## Information given
(** The command for it. *)
Definition request (x : bufr) : command :=
  if has (flags x) B_DIRTY then CData 1 (blockno x) (data x) else CRead 1 (blockno x).

Lemma outb_eq p v s : outb p v s = Ok tt (set_idev (port_out p v (idev s)) s).
Proof. done. Qed.

(** The registers for sector [n] of drive 1. *)
Definition selected (n : Z) (a a' : ata) : Prop :=
  a_regs a' 0x1f2 = 1 ∧ drive (a_regs a') = 1 ∧ lba (a_regs a') = n ∧ a_disk a' = a_disk a ∧ a_fault a' = a_fault a.

Lemma idestart_ok s b x :
  ibufs s !! b = Some x → pending x →
  ∃ d, idestart fuel (Some b) s = Ok tt (set_idev d s) ∧ a_cmd (view d) = request x ∧ a_disk (view d) = a_disk (dv s).
Proof using Hfuel Hdrives.
  intros Hb [_ Hn Hdev Hlen _]. unfold idestart. rewrite (bind_step _ _ _ x s) by (unfold buf_of; by rewrite Hb).
  rewrite bool_decide_eq_false_2 by lia. change (BSIZE / SECTOR_SIZE) with 1. rewrite Z.mul_1_r, Hdev.
  rewrite (bool_decide_eq_false_2 (7 < 1)) by lia. rewrite (bool_decide_eq_true_2 (1 = 1)) by done.
  destruct (idewait_ok false s) as (d0 & E0 & Hv0 & Hb0). rewrite (bind_step _ _ _ _ _ E0).
  do 6 rewrite (bind_step _ _ _ _ _ (outb_eq _ _ _)). cbn [idev set_idev].
  set (d1 := port_out 0x1f6 _ _). assert (Hb1 : busy d1 = 0%nat) by (unfold d1; auto 10 using out_calm with lia).
  assert (Hsel : selected (blockno x) (dv s) (view d1)).
  { unfold d1. rewrite !out_reg, out_control, Hv0 by (lia || auto 10 using out_calm with lia). unfold FSSIZE in Hn.
    assert (Z.shiftr (blockno x) 24 = 0) as -> by (rewrite Z.shiftr_div_pow2 by lia; apply Z.div_small; lia).
    split_and!; [reflexivity|reflexivity| |done|done]. apply lba_sector; [lia|reflexivity..]. }
  destruct Hsel as (H1 & H2 & H3 & H4 & H5). unfold request. destruct (has (flags x) B_DIRTY).
  - rewrite (bind_step _ _ _ _ _ (outb_eq _ _ _)). cbn [idev set_idev]. unfold outsl, modify. cbn [idev set_idev].
    eexists. split; [reflexivity|].
    assert (E : view (port_out 0x1f7 IDE_CMD_WRITE d1) = with_cmd (CWrite 1 (blockno x)) (view d1))
      by (rewrite out_write, H2, H3 by done; done).
    rewrite (outsl_data 1 (blockno x)), E; [|by rewrite E|done]. by split.
  - rewrite outb_eq. cbn [idev set_idev]. eexists. split; [reflexivity|]. rewrite out_read, H2, H3 by done. by split.
Qed.

(** ** The queue *)

Fixpoint qchain (q : nat → option nat) (h : option nat) (l : list nat) : Prop :=
  match l with
  | [] => h = None
  | b :: l => h = Some b ∧ qchain q (q b) l
  end.

Lemma qchain_insert q h l c v : c ∉ l → qchain q h l → qchain (<[c := v]> q) h l.
Proof.
  revert h. induction l as [|b l IH]; intros h Hc; simpl; [done|]. apply not_elem_of_cons in Hc as [Hne Hc]. intros [-> Hq].
  split; [done|]. rewrite fn_lookup_insert_ne by congruence. by apply IH.
Qed.

(** The pointers of the loop of [iderw]: what is there, and an assignment. *)
Definition cell (pp : option nat) (s : ist D) : option nat := match pp with None => idequeue s | Some c => qnext s c end.
Definition assign (pp : option nat) (b : nat) : ist D → ist D :=
  match pp with None => set_idequeue (Some b) | Some c => set_qnext c (Some b) end.

Lemma insert_queue_ok b l n : ∀ pp s, (length l < n)%nat → qchain (qnext s) (cell pp s) l →
  insert_queue n pp b s = Ok tt (assign (default pp (Some <$> last l)) b s).
Proof.
  revert n. induction l as [|c l IH]; intros n pp s Hn Hq; (destruct n as [|n]; [simpl in Hn; lia|]);
    cbn [insert_queue]; rewrite (bind_step _ _ _ (cell pp s) s) by done.
  - simpl in Hq. by rewrite Hq.
  - destruct Hq as [-> Hq]. rewrite (IH n (Some c) s) by (simpl in *; (lia || done)). rewrite last_cons. by destruct (last l).
Qed.
Lemma see_all es : ∀ s, 0 ≤ ncpu s ≤ Z.of_nat NCPU → length (cpus s) = NCPU →
  let s' := foldl (λ s x, see x s) s es in
  let new := take (room s) (procs es) in
  ncpu s' = ncpu s + Z.of_nat (length new) ∧
  cpus s' = take (Z.to_nat (ncpu s)) (cpus s) ++ new ++ drop (Z.to_nat (ncpu s) + length new) (cpus s) ∧
  ioapicid s' = default (ioapicid s) (last (ioapics es)) ∧ lapic s' = lapic s ∧ mmem s' = mmem s ∧
  imcr s' = imcr s ∧ outs s' = outs s.
Proof.
  induction es as [|x es IH]; intros s Hn Hl; cbn [foldl].
  { unfold procs. cbn. rewrite take_nil. cbn. rewrite Nat.add_0_r, take_drop. split_and!; (done || lia). }
  destruct x as [id l|no l|t l]; cbn [see].
  - case_bool_decide as Hlt; cbn [procs ioapics omap list_omap].
    + destruct (IH (add_cpu id s)) as (E1 & E2 & E3 & E4 & E5 & E6 & E7); [cbn; lia|cbn; by rewrite length_insert|].
      fold (procs es) (ioapics es) in *.
      assert (Er : room s = S (room (add_cpu id s))) by (unfold room, NCPU in *; cbn; lia).
      rewrite E1, E2, E3, E4, E5, E6, E7, Er. cbn [add_cpu ncpu cpus ioapicid lapic mmem imcr outs take length].
      split_and!; [lia| |done..].
      replace (Z.to_nat (ncpu s + 1)) with (S (Z.to_nat (ncpu s))) by lia.
      rewrite (take_S_r _ _ id) by (apply list_lookup_insert_eq; rewrite Hl; lia). rewrite take_insert_ge by lia.
      rewrite drop_insert_lt by lia. rewrite <- !app_assoc. cbn [app]. do 4 f_equal. lia.
    + assert (Er : room s = 0%nat) by (unfold room; lia). destruct (IH s Hn Hl) as (E1 & E2 & E3 & E4).
      fold (procs es) (ioapics es). rewrite Er in *. by rewrite !take_0 in *.
  - destruct (IH (set_ioapicid no s)) as (E1 & E2 & E3 & E4 & E5 & E6 & E7); [done..|].
    cbn [procs ioapics omap list_omap]. fold (procs es) (ioapics es). split_and!; try done.
    rewrite E3. change (omap _ es) with (ioapics es). rewrite last_cons. by destruct (last (ioapics es)).
  - exact (IH s Hn Hl).
Qed.

(** ** [mpinit] *)

Lemma first_mp_unique m a len r r' : first_mp m a len r → first_mp m a len r' → r = r'.
Proof.
  destruct r as [p|], r' as [p'|]; simpl; [| | |done].
  - intros (k & Hk & Hl & -> & Hv & Hno) (k' & Hk' & Hl' & -> & Hv' & Hno').
    destruct (decide (k < k')); [by destruct (Hno' k ltac:(lia))|].
    destruct (decide (k' < k)); [by destruct (Hno k' ltac:(lia))|]. by replace k' with k by lia.
  - intros (k & Hk & Hl & -> & Hv & _) Hn. by destruct (Hn k Hk Hl).
  - intros Hn (k & Hk & Hl & -> & Hv & _). by destruct (Hn k Hk Hl).
Qed.

(** The floating pointer structure that [mpsearch] must find. *)
Definition mp_at (m : mem) (p : Z) : Prop :=
  first_mp m (first_area m) 1024 (Some p) ∨
  first_mp m (first_area m) 1024 None ∧ first_mp m (P2V 0xF0000) 0x10000 (Some p).

Lemma mpsearch_finds s p : mp_at (mmem s) p → mpsearch s = Ok (Some p) s.
Proof.
  intros Hp. destruct (mpsearch_spec s) as (r & -> & Hr). f_equal. destruct Hp as [Hp|[Hn Hp]].
  - destruct r as [q|]; [|by destruct Hr as [Hr _]; pose proof (first_mp_unique _ _ _ _ _ Hp Hr)].
    destruct Hr as [Hr|[Hr _]]; [by eapply first_mp_unique|by pose proof (first_mp_unique _ _ _ _ _ Hp Hr)].
  - destruct r as [q|]; [|by destruct Hr as [_ Hr]; pose proof (first_mp_unique _ _ _ _ _ Hp Hr)].
    destruct Hr as [Hr|[_ Hr]]; [by pose proof (first_mp_unique _ _ _ _ _ Hn Hr)|by eapply first_mp_unique].
Qed.

(** The tables in memory: the structure at [mp], the configuration table at [conf]
    and after its header the entries [es], and the bytes [rest]. *)
Record firmware (m : mem) (mp conf : Z) (es : list entry) (rest : list Z) : Prop := Firmware {
  fw_mp : mp_at m mp;
  fw_addr : get32 m (mp + 4) ≠ 0;
  fw_conf : conf = P2V (get32 m (mp + 4));
  fw_sig : bytes m conf 4 = PCMP_SIG;
  fw_length : get16 m (conf + 4) = SIZEOF_MPCONF + Z.of_nat (length (table_bytes es ++ rest));
  fw_version : m (conf + 6) = 1 ∨ m (conf + 6) = 4;
  fw_sum : sum conf (get16 m (conf + 4)) m = 0;
  fw_entries : Forall entry_ok es;
  fw_table : at_mem m (conf + SIZEOF_MPCONF) (table_bytes es ++ rest);
}.

Lemma mpconfig_finds s mp conf es rest : firmware (mmem s) mp conf es rest → mpconfig s = Ok (Some (mp, conf)) s.
Proof.
  intros []. unfold mpconfig. rewrite (bind_step _ _ _ _ _ (mpsearch_finds s mp fw_mp0)).
  rewrite (bind_step (gets mmem) _ s _ _ eq_refl). rewrite (bool_decide_eq_false_2 _ fw_addr0). cbn zeta. rewrite <- fw_conf0.
  unfold same. cbn [length PCMP_SIG]. rewrite (bool_decide_eq_true_2 _ fw_sig0). cbn [negb].
  rewrite bool_decide_eq_false_2 by tauto. rewrite bool_decide_eq_false_2 by naive_solver. done.
Qed.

## Work required
Pull out every line of the records that includes the string "command".

## Result of the exercise
(** The command for it. *)
Definition request (x : bufr) : command :=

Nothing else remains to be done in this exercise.